The guide 33 and the support 35 may be arranged so that the guide 33 can move without being disturbed by the support 35. Instead of the above-described configuration, for example, another guide column is erected and the guide column is mounted on the guide column. The support 35 may be attached.

[0030]

As described above, according to the present invention, turbulence is generated by the drinking spout at the upper end of the suction pipe, and the oxygen-containing gas is dispersed in the turbulent water to be treated in the upper part of the suction pipe. Thus, the water to be treated is lowered in the suction pipe. As a result, the oxygen-containing gas has a high contact ratio with the water to be treated, and receives a large head, so that the amount of dissolution in the water to be treated becomes large. It will be expensive.

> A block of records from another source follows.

(** C27: in every run of a Shadowsocks or VMess writer, whatever data it is
polled with and however the stream below answers or fails: the writer keeps
at most one frame, with the salt in front of the first one, it never answers
more than a frame's payload, and a poll puts at most such a buffer on the
wire.  Every frame that the writers append to their buffer announces its
own length: to the reader with the cipher of the writer a Shadowsocks
frame announces its payload, in less than 14 bits, so that it is not refused; a
VMess frame announces payload and tag, at most 2 to the 14, which is within
the limit of its reader. *)
Theorem writer_bounds method key salt iv security datas w :
  (forall e ps w' e', EncryptedWriter_new method key salt = Ok e -> enc_polls datas w e = (ps, w', e') ->
    length (ew_buf e') <= length salt + MAX_PACKET_SIZE + 34
    /\ Forall (fun p => match p with Ready (Ok n) => n <= MAX_PACKET_SIZE | _ => True end) ps
    /\ length (wr_log w') <= length (wr_log w) + length datas * (length salt + MAX_PACKET_SIZE + 34))
  /\ (forall ps w' e', enc_polls (H := vmess_encoder oc) datas w (VmessAeadWriter_new iv security) = (ps, w', e') ->
    length (ew_buf e') <= CHUNK_SIZE + 2
    /\ Forall (fun p => match p with Ready (Ok n) => n <= CHUNK_SIZE - 16 | _ => True end) ps
    /\ length (wr_log w') <= length (wr_log w) + length datas * (CHUNK_SIZE + 2))
  /\ (forall (e : EncryptedWriter AeadCipher) data e',
    encrypted_buffer e (take (Nat.min fe_max (length data)) data) = Ok e' ->
    exists f n, ew_buf e' = ew_buf e ++ f /\ (decrypt_length (ew_cipher e) (take 18 f)).1 = Ok n /\
    length f = n + 34 /\ (Z.of_nat n < 2 ^ 14)%Z)
  /\ (forall (e : EncryptedWriter VmessCipher) data e',
    encrypted_buffer (H := vmess_encoder oc) e (take (Nat.min (fe_max (FrameEncoder := vmess_encoder oc)) (length data)) data) = Ok e' ->
    exists f n, ew_buf e' = ew_buf e ++ f /\ be_val (take 2 f) = Z.of_nat n /\
    length f = n + 2 /\ (Z.of_nat n <= 2 ^ 14)%Z /\ n <= MAX_SIZE).
Proof.
  split_and!.
  - intros e ps w' e' He Hr. unfold EncryptedWriter_new in He.
    destruct (AeadCipher_new method key salt) as [c|?|]; [|done..]. cbn [mbind res_bind] in He. injection He as <-.
    assert (@ew_bounded _ shadow_encoder 34 (length salt) (mkEncryptedWriter c EncStart salt 0 0)) as Hb
      by (unfold ew_bounded; cbn; split_and!; [lia|lia|done|done]).
    destruct (@enc_polls_bounded _ shadow_encoder 34 (length salt) shadow_frame_length _ _ _ _ _ _ Hb Hr)
      as ((_ & Hl & _) & Hf & Hw).
    split_and!; done.
  - intros ps w' e' Hr. pose proof sizes as (_ & _ & Hs).
    assert (@ew_bounded _ (vmess_encoder oc) 18 0 (VmessAeadWriter_new iv security)) as Hb
      by (unfold ew_bounded; cbn; split_and!; [lia|lia|done|done]).
    destruct (@enc_polls_bounded _ (vmess_encoder oc) 18 0 vmess_frame_length _ _ _ _ _ _ Hb Hr)
      as ((_ & Hl & _) & Hf & Hw).
    cbn [fe_max vmess_encoder] in *. unfold overhead_len in *.
    split_and!; [lia|done|]. replace (CHUNK_SIZE + 2) with (0 + (CHUNK_SIZE - 16) + 18) by lia. done.
  - intros e data e'. cbn [fe_max shadow_encoder]. set (d := take _ data).
    assert (length d <= MAX_PACKET_SIZE) as Hd by (unfold d; rewrite length_take; lia). unfold encrypted_buffer. cbn [fe_encode shadow_encoder].
    destruct (shadow_frame _ d) as [[f c']|x|] eqn:Ef; cbn [mbind res_bind]; [|done..]. intros [= <-]. exists f, (length d).
    pose proof MAX_PACKET_SIZE_Z. split_and!; [done|by eapply shadow_announces|by eapply shadow_frame_length|lia].
  - intros e data e'. cbn [fe_max vmess_encoder]. set (d := take _ data). pose proof sizes as (Hm & Hc & Hs).
    assert (length d <= CHUNK_SIZE - overhead_len) as Hd by (unfold d; rewrite length_take; lia). unfold encrypted_buffer. cbn [fe_encode vmess_encoder].
    destruct (vmess_frame oc _ d) as [[f c']|x|] eqn:Ef; cbn [mbind res_bind]; [|done..]. intros [= <-]. exists f, (length d + 16).
    unfold overhead_len in *. split_and!; [done|by eapply vmess_announces|apply vmess_frame_length in Ef; lia|lia|lia].
Qed.
End WireBounds.

(** ** Witnesses *)

Section Witness.
#[local] Existing Instance toy_crypto.

Lemma addresses_well_typed_witness :
  Address_ok (DomainNameAddress (str "example.com") 80) = true /\
  u16_ok 80 = true.
Proof.
  assert (read_from_stream (mkStream [RdData (Address.encode (DomainNameAddress (str "example.com") 80))] (mkWriter [] [] [] 0 [] 0))
    = (Ok (DomainNameAddress (str "example.com") 80), mkStream [] (mkWriter [] [] [] 0 [] 0))) as E by (vm_compute; reflexivity).
  split.
  - exact (proj1 (proj1 addresses_well_typed _ _ _ E)).
  - exact (proj1 (proj2 addresses_well_typed (str "example.com:80") (DomainNameAddress (str "example.com") 80)
      ltac:(vm_compute; reflexivity))).
Defined.

Lemma writer_bounds_witness :
  match EncryptedWriter_new Aes128Gcm (repeat x01 16) (repeat x02 16) with
  | Ok e => length (ew_buf (enc_polls [str "hello"; str "world"]
      (mkWriter [WrPending; WrErr unexpected_eof] [] [] 0 [] 0) e).2) <= 16 + MAX_PACKET_SIZE + 34
  | _ => False
  end.
Proof.
  destruct (EncryptedWriter_new Aes128Gcm (repeat x01 16) (repeat x02 16)) as [e|x|] eqn:He.
  - destruct (enc_polls [str "hello"; str "world"] (mkWriter [WrPending; WrErr unexpected_eof] [] [] 0 [] 0) e)
      as [[ps w'] e'] eqn:Er.
    exact (proj1 (proj1 (writer_bounds false Aes128Gcm (repeat x01 16) (repeat x02 16) [] (AlgAes128Gcm, [])
      [str "hello"; str "world"] (mkWriter [WrPending; WrErr unexpected_eof] [] [] 0 [] 0)) e ps w' e' He Er)).
  - vm_compute in He. discriminate.
  - vm_compute in He. discriminate.
Defined.
End Witness.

Further, the suction pipe and the pump means are configured so as to be able to be joined and separated freely, and the suction pipe is moved to an avoiding position which does not hinder the vertical movement of the pump means, and then guided by the guide means so as to guide the pump. Since the means can be lifted out of the tank, inspection and repair of the pump means can be performed without raising the draw-in pipe as in the related art. As a result, the workability of the maintenance of the pump means is improved, and high safety can be obtained. This advantage increases as the tank depth increases.

Further, guide pillars are provided on both sides of the pump means, and a guide for guiding the vertical movement of the pump means and a support rotating about the axis of the guide pillar are attached to the guide pillars. Therefore, installation of the aeration device is easy.

[Brief description of the drawings]

FIG. 1 is an explanatory view showing a reaction tank provided with an aeration apparatus according to one embodiment of the present invention.

FIG. 2 is a main part cross-sectional view for explaining a lifting operation of a pump means in the aeration apparatus.

FIG. 3 is a vertical sectional view for explaining the operation of a pump means in the aeration apparatus.

FIG. 4 is an explanatory view showing one embodiment of a conventional ultra deep aeration tank.

FIG. 5 is an explanatory view showing another embodiment of a conventional ultra-deep aeration tank.

[Explanation of symbols]

 15 Reaction tank 16 Water to be treated 17 Aeration device 21 Inlet pipe 23 Air 24 Diffusion pipe 25 Pump device 26 Blower 31,32 Guide pillar 33,34 Guide 35 Support

Continuation of front page (58) Field surveyed (Int.Cl. ⁷ , DB name) C02F 3/22 B01F 3/04

Claims (2)

(57) [Claims] 1. A suction pipe, which is vertically arranged from below a certain depth of water to be treated to a bottom in a reaction tank, and has a drinking opening formed at an upper end thereof and gradually decreasing in diameter, and a suction pipe at an upper part of the suction pipe. A diffuser for opening and supplying an oxygen-containing gas into the water to be treated, and an oxygen-containing gas and the water to be treated provided by the diffuser provided at a lower portion of the suction pipe and flowing downward in the suction pipe. And a guide means for guiding the vertical movement of the pump means, and a guide means for guiding the vertical movement of the pump means and the vertical position of the pump means. A support means for movably holding the evasion position so as not to hinder the movement of the aeration device. 2. The guide means is provided with guide pillars erected on both sides in the radial direction of the pump means at an appropriate distance from the pump means, and slidably engages with the guide pillars in the axial direction. And a guide for guiding the vertical movement of the pump means, and the support means comprises a support externally fitted to the guide post and rotatably mounted around the axis of the guide post. 1. The aeration apparatus according to 1.